Dataset items:
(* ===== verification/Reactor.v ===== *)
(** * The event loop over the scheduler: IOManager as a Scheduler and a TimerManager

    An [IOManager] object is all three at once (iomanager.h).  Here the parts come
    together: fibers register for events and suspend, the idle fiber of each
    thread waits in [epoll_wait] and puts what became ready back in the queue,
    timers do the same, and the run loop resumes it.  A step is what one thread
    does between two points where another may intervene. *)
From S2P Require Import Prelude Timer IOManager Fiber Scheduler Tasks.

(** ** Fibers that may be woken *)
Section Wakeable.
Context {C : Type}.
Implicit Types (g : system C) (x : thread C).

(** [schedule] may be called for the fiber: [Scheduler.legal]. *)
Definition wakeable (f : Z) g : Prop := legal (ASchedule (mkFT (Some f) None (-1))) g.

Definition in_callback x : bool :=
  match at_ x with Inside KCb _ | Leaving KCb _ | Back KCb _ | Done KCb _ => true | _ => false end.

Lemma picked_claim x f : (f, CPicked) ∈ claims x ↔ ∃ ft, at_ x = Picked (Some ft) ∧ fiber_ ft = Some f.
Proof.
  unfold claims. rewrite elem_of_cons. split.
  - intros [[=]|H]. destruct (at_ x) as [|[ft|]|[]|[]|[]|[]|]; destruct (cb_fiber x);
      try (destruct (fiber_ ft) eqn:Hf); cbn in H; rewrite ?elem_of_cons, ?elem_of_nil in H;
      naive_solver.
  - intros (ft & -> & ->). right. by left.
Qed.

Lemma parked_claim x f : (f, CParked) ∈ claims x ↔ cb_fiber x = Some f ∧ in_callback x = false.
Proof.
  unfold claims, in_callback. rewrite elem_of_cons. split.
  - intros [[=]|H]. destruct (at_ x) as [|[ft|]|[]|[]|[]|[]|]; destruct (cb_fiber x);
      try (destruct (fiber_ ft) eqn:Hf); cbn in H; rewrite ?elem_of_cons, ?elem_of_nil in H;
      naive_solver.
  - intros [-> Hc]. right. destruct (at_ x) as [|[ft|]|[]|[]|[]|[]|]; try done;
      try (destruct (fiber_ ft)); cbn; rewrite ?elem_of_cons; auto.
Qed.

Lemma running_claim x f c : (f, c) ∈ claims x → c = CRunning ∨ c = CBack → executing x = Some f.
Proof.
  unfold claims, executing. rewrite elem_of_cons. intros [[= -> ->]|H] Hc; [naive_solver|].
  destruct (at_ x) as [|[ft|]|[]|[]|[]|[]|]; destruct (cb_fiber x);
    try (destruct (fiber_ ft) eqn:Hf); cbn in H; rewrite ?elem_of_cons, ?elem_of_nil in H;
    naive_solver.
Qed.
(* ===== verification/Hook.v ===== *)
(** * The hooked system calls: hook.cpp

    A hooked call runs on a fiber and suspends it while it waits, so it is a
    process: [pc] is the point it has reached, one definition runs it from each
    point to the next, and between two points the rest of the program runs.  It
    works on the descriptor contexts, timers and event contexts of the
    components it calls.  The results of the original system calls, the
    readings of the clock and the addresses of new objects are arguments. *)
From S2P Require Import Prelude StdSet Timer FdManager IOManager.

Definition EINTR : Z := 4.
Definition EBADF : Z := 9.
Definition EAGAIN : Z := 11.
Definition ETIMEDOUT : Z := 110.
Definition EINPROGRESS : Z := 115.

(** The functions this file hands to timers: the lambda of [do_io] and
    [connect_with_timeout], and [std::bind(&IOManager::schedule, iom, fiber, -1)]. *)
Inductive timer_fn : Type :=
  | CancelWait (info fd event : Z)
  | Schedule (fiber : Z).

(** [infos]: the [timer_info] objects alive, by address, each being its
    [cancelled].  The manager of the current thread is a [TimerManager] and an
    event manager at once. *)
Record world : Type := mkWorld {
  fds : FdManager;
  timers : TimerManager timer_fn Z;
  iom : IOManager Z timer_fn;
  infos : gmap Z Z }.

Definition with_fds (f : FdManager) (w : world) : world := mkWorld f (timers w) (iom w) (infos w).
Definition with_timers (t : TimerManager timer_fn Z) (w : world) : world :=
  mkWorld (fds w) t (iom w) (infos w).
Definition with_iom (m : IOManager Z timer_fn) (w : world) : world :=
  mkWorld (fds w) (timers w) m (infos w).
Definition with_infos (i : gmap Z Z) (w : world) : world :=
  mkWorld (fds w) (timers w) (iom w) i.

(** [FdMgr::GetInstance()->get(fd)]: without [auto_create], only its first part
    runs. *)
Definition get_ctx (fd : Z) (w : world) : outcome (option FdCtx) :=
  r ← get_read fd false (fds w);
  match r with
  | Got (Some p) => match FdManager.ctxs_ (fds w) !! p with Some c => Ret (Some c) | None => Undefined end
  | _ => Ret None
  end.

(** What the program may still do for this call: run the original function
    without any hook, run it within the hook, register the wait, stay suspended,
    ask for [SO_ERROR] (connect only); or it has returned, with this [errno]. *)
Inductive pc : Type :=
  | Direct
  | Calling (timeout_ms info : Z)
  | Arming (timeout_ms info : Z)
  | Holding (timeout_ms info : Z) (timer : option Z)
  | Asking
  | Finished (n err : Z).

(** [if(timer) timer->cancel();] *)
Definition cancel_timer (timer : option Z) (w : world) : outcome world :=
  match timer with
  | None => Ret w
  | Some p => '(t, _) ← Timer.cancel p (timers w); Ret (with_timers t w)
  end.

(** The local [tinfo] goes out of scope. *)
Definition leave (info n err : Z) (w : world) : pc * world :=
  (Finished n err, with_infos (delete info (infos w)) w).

=== THE TASK ===
Could you restate every entry verbatim, please?

=== TASK ANSWER ===
(* ===== verification/Reactor.v ===== *)
(** * The event loop over the scheduler: IOManager as a Scheduler and a TimerManager

    An [IOManager] object is all three at once (iomanager.h).  Here the parts come
    together: fibers register for events and suspend, the idle fiber of each
    thread waits in [epoll_wait] and puts what became ready back in the queue,
    timers do the same, and the run loop resumes it.  A step is what one thread
    does between two points where another may intervene. *)
From S2P Require Import Prelude Timer IOManager Fiber Scheduler Tasks.

(** ** Fibers that may be woken *)
Section Wakeable.
Context {C : Type}.
Implicit Types (g : system C) (x : thread C).

(** [schedule] may be called for the fiber: [Scheduler.legal]. *)
Definition wakeable (f : Z) g : Prop := legal (ASchedule (mkFT (Some f) None (-1))) g.

Definition in_callback x : bool :=
  match at_ x with Inside KCb _ | Leaving KCb _ | Back KCb _ | Done KCb _ => true | _ => false end.

Lemma picked_claim x f : (f, CPicked) ∈ claims x ↔ ∃ ft, at_ x = Picked (Some ft) ∧ fiber_ ft = Some f.
Proof.
  unfold claims. rewrite elem_of_cons. split.
  - intros [[=]|H]. destruct (at_ x) as [|[ft|]|[]|[]|[]|[]|]; destruct (cb_fiber x);
      try (destruct (fiber_ ft) eqn:Hf); cbn in H; rewrite ?elem_of_cons, ?elem_of_nil in H;
      naive_solver.
  - intros (ft & -> & ->). right. by left.
Qed.

Lemma parked_claim x f : (f, CParked) ∈ claims x ↔ cb_fiber x = Some f ∧ in_callback x = false.
Proof.
  unfold claims, in_callback. rewrite elem_of_cons. split.
  - intros [[=]|H]. destruct (at_ x) as [|[ft|]|[]|[]|[]|[]|]; destruct (cb_fiber x);
      try (destruct (fiber_ ft) eqn:Hf); cbn in H; rewrite ?elem_of_cons, ?elem_of_nil in H;
      naive_solver.
  - intros [-> Hc]. right. destruct (at_ x) as [|[ft|]|[]|[]|[]|[]|]; try done;
      try (destruct (fiber_ ft)); cbn; rewrite ?elem_of_cons; auto.
Qed.

Lemma running_claim x f c : (f, c) ∈ claims x → c = CRunning ∨ c = CBack → executing x = Some f.
Proof.
  unfold claims, executing. rewrite elem_of_cons. intros [[= -> ->]|H] Hc; [naive_solver|].
  destruct (at_ x) as [|[ft|]|[]|[]|[]|[]|]; destruct (cb_fiber x);
    try (destruct (fiber_ ft) eqn:Hf); cbn in H; rewrite ?elem_of_cons, ?elem_of_nil in H;
    naive_solver.
Qed.
(* ===== verification/Hook.v ===== *)
(** * The hooked system calls: hook.cpp

    A hooked call runs on a fiber and suspends it while it waits, so it is a
    process: [pc] is the point it has reached, one definition runs it from each
    point to the next, and between two points the rest of the program runs.  It
    works on the descriptor contexts, timers and event contexts of the
    components it calls.  The results of the original system calls, the
    readings of the clock and the addresses of new objects are arguments. *)
From S2P Require Import Prelude StdSet Timer FdManager IOManager.

Definition EINTR : Z := 4.
Definition EBADF : Z := 9.
Definition EAGAIN : Z := 11.
Definition ETIMEDOUT : Z := 110.
Definition EINPROGRESS : Z := 115.

(** The functions this file hands to timers: the lambda of [do_io] and
    [connect_with_timeout], and [std::bind(&IOManager::schedule, iom, fiber, -1)]. *)
Inductive timer_fn : Type :=
  | CancelWait (info fd event : Z)
  | Schedule (fiber : Z).

(** [infos]: the [timer_info] objects alive, by address, each being its
    [cancelled].  The manager of the current thread is a [TimerManager] and an
    event manager at once. *)
Record world : Type := mkWorld {
  fds : FdManager;
  timers : TimerManager timer_fn Z;
  iom : IOManager Z timer_fn;
  infos : gmap Z Z }.

Definition with_fds (f : FdManager) (w : world) : world := mkWorld f (timers w) (iom w) (infos w).
Definition with_timers (t : TimerManager timer_fn Z) (w : world) : world :=
  mkWorld (fds w) t (iom w) (infos w).
Definition with_iom (m : IOManager Z timer_fn) (w : world) : world :=
  mkWorld (fds w) (timers w) m (infos w).
Definition with_infos (i : gmap Z Z) (w : world) : world :=
  mkWorld (fds w) (timers w) (iom w) i.

(** [FdMgr::GetInstance()->get(fd)]: without [auto_create], only its first part
    runs. *)
Definition get_ctx (fd : Z) (w : world) : outcome (option FdCtx) :=
  r ← get_read fd false (fds w);
  match r with
  | Got (Some p) => match FdManager.ctxs_ (fds w) !! p with Some c => Ret (Some c) | None => Undefined end
  | _ => Ret None
  end.

(** What the program may still do for this call: run the original function
    without any hook, run it within the hook, register the wait, stay suspended,
    ask for [SO_ERROR] (connect only); or it has returned, with this [errno]. *)
Inductive pc : Type :=
  | Direct
  | Calling (timeout_ms info : Z)
  | Arming (timeout_ms info : Z)
  | Holding (timeout_ms info : Z) (timer : option Z)
  | Asking
  | Finished (n err : Z).

(** [if(timer) timer->cancel();] *)
Definition cancel_timer (timer : option Z) (w : world) : outcome world :=
  match timer with
  | None => Ret w
  | Some p => '(t, _) ← Timer.cancel p (timers w); Ret (with_timers t w)
  end.

(** The local [tinfo] goes out of scope. *)
Definition leave (info n err : Z) (w : world) : pc * world :=
  (Finished n err, with_infos (delete info (infos w)) w).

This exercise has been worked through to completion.